- **WORK INSTRUCTION**: From the records below, count the lines holding the string "NodeUnstageVolumeRequest". Only the number is wanted.

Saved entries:
◆ ◆ ◆

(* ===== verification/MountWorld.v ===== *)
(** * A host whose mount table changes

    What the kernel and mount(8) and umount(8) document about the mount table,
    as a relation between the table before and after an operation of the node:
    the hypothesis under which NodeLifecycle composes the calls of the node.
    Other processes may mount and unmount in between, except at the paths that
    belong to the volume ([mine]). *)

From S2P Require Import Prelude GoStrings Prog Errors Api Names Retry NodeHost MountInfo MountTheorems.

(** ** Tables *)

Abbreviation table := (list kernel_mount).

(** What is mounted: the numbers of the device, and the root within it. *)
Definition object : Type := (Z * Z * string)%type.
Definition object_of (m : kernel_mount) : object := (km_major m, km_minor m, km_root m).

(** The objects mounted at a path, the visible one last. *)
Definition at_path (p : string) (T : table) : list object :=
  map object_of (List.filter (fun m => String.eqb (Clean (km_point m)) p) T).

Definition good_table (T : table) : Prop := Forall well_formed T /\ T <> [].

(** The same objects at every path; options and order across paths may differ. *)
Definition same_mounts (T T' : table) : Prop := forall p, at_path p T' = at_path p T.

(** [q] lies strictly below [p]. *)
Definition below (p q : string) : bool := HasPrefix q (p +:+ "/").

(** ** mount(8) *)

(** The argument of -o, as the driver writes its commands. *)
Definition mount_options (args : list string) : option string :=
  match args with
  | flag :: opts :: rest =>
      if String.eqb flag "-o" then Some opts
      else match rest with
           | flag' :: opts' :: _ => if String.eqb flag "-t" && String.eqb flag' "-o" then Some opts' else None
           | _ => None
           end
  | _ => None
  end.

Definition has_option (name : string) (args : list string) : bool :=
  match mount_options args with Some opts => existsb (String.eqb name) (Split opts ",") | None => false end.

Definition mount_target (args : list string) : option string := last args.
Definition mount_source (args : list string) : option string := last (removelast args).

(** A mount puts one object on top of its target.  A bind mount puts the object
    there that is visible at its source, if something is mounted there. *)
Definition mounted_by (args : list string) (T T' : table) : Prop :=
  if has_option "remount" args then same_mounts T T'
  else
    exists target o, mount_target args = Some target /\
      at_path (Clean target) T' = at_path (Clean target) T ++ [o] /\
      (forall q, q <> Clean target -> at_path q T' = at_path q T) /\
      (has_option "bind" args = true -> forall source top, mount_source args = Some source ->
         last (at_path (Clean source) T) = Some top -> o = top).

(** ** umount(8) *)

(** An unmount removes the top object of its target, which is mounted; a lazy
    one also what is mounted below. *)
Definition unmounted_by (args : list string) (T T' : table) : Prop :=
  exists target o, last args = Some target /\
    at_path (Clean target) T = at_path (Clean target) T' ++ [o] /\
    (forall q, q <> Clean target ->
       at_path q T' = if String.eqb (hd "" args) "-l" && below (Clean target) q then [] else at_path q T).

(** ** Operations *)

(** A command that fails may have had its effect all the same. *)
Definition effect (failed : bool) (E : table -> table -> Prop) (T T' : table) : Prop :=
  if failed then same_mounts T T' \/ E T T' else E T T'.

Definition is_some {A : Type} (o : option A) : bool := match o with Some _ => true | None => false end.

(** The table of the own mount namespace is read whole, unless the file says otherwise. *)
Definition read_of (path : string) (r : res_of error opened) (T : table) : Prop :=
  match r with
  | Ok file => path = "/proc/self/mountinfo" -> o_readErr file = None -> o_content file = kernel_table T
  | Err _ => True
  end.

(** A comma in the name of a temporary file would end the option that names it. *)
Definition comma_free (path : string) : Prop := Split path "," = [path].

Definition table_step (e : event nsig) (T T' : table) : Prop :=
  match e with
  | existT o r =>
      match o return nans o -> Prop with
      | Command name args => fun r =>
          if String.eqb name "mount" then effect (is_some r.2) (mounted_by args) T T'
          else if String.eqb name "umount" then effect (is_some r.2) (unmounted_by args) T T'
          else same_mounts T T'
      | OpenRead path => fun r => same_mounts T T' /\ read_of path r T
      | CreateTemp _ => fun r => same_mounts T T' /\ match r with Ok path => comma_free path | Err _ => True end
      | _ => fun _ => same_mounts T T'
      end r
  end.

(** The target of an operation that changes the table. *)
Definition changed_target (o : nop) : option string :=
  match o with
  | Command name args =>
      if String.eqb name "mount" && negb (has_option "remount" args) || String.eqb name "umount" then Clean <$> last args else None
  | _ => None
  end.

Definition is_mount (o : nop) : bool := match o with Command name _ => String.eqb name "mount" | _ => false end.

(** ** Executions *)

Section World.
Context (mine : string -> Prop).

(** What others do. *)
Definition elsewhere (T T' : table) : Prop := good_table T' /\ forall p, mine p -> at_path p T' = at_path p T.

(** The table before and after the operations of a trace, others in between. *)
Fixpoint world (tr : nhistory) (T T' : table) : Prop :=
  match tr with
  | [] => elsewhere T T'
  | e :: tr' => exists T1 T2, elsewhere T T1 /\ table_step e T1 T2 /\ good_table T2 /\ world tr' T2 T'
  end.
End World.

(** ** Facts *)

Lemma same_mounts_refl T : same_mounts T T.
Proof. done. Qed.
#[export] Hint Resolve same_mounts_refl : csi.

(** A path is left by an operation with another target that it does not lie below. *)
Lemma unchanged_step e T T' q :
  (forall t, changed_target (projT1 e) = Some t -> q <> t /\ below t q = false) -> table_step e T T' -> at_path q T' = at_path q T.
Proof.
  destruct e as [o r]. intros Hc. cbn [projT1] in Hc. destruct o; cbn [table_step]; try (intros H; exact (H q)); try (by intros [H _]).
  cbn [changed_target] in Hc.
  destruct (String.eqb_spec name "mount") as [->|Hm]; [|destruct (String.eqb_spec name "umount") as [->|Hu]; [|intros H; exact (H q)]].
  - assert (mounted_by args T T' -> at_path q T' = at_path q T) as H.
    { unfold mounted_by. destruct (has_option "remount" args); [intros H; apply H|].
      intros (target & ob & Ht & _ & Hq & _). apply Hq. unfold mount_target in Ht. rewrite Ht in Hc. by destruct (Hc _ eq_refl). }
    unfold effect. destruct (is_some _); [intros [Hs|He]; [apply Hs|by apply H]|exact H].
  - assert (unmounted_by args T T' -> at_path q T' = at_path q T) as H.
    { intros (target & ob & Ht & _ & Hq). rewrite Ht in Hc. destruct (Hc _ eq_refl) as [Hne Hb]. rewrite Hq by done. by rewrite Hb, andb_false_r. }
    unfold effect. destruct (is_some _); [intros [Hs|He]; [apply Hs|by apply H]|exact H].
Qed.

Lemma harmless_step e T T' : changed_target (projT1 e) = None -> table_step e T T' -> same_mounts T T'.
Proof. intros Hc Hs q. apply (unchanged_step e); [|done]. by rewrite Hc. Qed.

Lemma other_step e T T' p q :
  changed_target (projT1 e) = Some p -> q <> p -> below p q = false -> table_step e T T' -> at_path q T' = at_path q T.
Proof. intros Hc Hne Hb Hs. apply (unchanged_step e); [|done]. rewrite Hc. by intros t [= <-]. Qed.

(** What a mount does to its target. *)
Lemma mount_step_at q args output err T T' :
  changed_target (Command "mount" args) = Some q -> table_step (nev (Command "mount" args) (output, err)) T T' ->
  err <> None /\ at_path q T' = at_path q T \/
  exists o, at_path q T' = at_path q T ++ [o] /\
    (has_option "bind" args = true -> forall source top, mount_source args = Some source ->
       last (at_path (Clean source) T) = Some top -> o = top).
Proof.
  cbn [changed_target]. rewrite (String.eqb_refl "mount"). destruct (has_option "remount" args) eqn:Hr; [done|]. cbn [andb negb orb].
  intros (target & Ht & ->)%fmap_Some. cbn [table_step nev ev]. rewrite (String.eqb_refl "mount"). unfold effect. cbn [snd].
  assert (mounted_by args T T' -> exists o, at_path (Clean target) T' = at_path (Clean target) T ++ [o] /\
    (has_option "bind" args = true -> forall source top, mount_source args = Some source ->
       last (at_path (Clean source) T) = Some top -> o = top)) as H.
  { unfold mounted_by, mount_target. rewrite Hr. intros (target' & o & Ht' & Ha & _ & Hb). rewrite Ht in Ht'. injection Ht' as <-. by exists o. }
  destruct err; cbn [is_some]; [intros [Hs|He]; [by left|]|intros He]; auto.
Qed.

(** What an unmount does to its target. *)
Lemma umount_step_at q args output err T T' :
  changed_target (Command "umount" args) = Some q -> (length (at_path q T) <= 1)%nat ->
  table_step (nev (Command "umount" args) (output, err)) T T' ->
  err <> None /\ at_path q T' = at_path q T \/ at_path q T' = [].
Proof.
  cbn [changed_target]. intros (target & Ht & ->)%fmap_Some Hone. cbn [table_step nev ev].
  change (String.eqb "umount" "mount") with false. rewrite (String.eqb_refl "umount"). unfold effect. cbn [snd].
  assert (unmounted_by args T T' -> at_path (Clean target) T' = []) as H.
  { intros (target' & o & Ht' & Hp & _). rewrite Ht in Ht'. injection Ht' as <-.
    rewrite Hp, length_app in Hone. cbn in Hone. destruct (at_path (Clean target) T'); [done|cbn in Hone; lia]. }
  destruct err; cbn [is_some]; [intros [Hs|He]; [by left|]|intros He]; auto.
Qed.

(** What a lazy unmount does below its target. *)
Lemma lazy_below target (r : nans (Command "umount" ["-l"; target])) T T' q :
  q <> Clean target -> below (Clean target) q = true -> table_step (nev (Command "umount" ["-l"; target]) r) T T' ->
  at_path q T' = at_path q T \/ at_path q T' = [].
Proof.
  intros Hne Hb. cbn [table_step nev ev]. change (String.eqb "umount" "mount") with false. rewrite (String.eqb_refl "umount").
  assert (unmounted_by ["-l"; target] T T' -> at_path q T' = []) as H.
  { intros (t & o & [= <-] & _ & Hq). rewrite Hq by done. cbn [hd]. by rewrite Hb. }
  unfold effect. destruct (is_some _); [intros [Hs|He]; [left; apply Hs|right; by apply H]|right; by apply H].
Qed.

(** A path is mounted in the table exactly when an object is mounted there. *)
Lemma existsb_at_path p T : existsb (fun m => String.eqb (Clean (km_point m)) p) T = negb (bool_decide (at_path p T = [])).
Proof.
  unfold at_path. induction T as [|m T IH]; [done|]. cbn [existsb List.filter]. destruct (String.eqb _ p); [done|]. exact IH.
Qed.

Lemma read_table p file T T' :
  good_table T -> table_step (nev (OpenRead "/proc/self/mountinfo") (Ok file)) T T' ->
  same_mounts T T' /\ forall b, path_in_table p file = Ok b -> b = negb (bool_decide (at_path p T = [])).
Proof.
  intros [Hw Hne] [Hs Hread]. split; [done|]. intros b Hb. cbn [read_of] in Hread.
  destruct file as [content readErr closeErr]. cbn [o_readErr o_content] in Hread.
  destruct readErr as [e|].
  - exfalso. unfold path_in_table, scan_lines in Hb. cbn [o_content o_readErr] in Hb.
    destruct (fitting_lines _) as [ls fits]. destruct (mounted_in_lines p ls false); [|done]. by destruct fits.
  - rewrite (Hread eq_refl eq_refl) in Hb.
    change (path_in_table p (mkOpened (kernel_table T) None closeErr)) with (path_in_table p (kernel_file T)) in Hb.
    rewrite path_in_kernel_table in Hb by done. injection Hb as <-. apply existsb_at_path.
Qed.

◆ ◆ ◆

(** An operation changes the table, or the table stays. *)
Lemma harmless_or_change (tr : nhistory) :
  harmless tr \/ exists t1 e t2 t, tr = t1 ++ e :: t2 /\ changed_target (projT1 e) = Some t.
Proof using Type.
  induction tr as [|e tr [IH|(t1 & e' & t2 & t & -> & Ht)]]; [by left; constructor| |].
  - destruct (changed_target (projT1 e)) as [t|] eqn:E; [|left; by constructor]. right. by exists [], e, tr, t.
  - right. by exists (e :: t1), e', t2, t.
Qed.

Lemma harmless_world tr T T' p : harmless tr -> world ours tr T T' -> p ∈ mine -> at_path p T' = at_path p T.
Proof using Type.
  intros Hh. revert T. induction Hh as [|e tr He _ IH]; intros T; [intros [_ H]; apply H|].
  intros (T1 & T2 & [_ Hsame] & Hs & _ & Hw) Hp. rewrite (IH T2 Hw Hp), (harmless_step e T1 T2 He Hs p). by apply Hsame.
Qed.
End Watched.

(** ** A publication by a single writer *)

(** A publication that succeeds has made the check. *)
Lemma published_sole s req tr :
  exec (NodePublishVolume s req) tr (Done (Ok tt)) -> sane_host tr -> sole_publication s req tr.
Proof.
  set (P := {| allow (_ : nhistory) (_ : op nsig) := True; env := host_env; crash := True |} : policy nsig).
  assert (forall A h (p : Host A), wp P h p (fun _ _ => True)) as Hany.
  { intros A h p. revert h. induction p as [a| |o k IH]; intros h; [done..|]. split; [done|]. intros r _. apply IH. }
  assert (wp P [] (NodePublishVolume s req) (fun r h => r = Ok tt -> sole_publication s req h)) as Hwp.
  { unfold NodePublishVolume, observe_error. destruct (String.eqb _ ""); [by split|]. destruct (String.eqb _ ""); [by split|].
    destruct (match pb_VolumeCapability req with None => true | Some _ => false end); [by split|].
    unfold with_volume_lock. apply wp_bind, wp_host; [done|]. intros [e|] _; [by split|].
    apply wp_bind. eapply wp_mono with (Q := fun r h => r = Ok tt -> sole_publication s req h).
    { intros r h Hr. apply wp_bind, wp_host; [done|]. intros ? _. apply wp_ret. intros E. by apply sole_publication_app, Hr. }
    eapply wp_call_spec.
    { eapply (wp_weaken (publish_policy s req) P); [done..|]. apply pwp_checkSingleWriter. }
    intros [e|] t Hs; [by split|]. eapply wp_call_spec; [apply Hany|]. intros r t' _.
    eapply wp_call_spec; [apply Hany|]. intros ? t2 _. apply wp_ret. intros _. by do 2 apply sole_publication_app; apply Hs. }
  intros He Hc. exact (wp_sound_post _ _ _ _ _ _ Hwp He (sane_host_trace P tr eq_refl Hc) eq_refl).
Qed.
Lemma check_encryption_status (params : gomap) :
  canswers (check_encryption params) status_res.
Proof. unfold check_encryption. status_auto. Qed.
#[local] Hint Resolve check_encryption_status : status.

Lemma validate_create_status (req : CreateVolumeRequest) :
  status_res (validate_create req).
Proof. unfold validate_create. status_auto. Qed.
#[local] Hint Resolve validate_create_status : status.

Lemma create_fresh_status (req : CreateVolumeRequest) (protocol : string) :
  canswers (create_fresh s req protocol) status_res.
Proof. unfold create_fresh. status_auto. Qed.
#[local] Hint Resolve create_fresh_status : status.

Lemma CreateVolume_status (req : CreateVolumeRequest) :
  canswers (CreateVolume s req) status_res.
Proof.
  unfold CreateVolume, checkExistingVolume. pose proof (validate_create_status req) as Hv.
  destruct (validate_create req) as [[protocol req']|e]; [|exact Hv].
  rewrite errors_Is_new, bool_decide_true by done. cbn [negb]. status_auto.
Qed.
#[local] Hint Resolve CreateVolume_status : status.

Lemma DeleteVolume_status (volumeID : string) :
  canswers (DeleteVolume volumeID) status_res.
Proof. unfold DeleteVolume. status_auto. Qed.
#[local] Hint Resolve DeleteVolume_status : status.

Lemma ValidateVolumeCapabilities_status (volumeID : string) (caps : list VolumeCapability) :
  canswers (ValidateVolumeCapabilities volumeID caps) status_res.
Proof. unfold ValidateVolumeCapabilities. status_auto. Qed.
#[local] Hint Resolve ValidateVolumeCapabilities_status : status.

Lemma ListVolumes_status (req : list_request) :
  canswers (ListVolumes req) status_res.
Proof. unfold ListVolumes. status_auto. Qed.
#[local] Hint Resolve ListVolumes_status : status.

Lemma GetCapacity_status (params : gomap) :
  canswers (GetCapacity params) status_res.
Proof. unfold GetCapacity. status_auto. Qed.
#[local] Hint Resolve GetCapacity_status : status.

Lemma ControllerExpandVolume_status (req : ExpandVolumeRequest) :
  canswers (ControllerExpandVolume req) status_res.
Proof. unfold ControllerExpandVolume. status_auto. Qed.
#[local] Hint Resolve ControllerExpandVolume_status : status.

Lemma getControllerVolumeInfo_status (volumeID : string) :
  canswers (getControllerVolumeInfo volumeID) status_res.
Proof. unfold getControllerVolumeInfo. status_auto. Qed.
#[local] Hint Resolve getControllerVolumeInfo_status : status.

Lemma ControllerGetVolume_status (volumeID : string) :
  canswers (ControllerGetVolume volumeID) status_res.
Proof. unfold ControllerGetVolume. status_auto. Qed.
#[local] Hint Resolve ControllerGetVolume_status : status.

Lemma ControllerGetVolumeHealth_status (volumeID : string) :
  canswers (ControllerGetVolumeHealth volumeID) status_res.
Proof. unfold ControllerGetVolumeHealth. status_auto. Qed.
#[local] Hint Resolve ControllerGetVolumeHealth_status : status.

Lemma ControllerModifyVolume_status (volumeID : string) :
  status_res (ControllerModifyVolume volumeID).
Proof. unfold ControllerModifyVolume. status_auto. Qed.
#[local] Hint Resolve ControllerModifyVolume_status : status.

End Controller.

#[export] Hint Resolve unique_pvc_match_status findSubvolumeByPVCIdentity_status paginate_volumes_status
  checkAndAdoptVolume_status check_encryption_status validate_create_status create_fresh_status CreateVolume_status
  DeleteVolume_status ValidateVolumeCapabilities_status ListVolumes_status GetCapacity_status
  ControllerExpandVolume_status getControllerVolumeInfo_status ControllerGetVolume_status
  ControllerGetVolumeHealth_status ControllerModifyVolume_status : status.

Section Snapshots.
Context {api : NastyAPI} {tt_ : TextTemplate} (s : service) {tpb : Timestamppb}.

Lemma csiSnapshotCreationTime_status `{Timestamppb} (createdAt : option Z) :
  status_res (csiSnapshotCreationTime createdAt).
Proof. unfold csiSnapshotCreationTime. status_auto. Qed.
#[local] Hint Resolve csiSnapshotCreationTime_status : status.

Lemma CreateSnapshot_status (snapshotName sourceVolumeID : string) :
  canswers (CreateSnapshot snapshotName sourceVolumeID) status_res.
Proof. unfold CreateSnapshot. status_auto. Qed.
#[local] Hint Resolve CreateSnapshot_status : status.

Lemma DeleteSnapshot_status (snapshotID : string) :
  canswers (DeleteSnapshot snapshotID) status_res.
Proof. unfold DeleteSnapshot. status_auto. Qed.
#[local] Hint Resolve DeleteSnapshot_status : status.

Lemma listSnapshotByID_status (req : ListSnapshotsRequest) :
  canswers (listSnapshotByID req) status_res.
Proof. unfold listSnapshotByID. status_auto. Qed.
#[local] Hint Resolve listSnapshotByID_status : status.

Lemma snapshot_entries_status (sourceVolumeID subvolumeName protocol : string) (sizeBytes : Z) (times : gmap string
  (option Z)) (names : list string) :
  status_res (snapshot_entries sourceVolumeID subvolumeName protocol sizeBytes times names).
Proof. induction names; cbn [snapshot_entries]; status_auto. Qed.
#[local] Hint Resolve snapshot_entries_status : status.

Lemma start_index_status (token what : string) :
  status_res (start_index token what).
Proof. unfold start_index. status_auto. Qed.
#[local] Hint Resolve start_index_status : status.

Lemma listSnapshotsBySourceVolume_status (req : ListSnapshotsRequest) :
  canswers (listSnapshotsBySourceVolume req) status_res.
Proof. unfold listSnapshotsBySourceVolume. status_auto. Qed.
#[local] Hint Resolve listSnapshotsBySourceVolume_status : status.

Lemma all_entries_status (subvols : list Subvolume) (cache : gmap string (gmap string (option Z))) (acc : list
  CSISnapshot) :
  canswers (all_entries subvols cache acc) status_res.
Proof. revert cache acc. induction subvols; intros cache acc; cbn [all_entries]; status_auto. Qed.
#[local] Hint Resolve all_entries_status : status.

◆ ◆ ◆

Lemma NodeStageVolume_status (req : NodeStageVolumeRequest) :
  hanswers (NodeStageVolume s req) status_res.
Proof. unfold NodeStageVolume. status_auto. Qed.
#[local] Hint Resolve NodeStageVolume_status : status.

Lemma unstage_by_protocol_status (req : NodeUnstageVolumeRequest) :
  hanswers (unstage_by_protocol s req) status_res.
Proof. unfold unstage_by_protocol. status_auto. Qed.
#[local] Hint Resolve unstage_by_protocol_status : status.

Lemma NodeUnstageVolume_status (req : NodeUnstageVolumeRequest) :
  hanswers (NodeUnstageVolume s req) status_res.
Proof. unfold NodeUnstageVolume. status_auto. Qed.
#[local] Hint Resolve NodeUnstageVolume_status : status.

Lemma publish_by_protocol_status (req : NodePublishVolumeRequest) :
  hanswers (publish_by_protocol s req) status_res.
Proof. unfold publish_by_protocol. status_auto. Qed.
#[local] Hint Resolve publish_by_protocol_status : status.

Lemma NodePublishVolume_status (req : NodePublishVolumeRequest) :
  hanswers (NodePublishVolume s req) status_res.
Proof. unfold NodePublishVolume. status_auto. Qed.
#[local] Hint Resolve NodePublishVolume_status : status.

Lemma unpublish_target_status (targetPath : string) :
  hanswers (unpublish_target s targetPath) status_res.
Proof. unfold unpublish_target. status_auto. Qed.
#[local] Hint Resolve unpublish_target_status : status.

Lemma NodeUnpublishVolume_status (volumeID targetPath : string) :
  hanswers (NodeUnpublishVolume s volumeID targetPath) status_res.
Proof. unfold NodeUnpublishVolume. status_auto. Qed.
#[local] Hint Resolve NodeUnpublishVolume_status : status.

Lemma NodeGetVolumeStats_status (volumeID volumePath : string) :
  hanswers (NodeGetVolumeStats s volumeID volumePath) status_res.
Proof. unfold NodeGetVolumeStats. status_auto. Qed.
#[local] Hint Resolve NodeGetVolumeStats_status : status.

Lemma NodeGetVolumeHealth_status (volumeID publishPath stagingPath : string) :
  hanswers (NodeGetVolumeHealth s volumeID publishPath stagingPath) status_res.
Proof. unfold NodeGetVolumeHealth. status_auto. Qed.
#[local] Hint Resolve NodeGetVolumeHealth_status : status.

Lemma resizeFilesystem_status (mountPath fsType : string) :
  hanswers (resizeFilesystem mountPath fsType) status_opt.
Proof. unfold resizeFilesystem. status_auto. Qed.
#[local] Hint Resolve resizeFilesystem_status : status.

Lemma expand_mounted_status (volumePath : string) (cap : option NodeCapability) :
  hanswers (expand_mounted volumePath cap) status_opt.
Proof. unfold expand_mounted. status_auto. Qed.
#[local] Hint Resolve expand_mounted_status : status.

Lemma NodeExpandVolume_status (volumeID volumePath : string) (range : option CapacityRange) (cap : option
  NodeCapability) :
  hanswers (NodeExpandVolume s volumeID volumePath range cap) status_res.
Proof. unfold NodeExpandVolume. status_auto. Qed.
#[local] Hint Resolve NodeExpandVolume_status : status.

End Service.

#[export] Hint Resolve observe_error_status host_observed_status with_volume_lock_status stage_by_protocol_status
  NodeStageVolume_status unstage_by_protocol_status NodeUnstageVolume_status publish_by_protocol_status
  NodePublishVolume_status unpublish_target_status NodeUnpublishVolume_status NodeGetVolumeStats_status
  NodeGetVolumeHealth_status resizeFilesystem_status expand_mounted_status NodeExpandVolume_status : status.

◆ ◆ ◆

- **THE ANSWER**: 2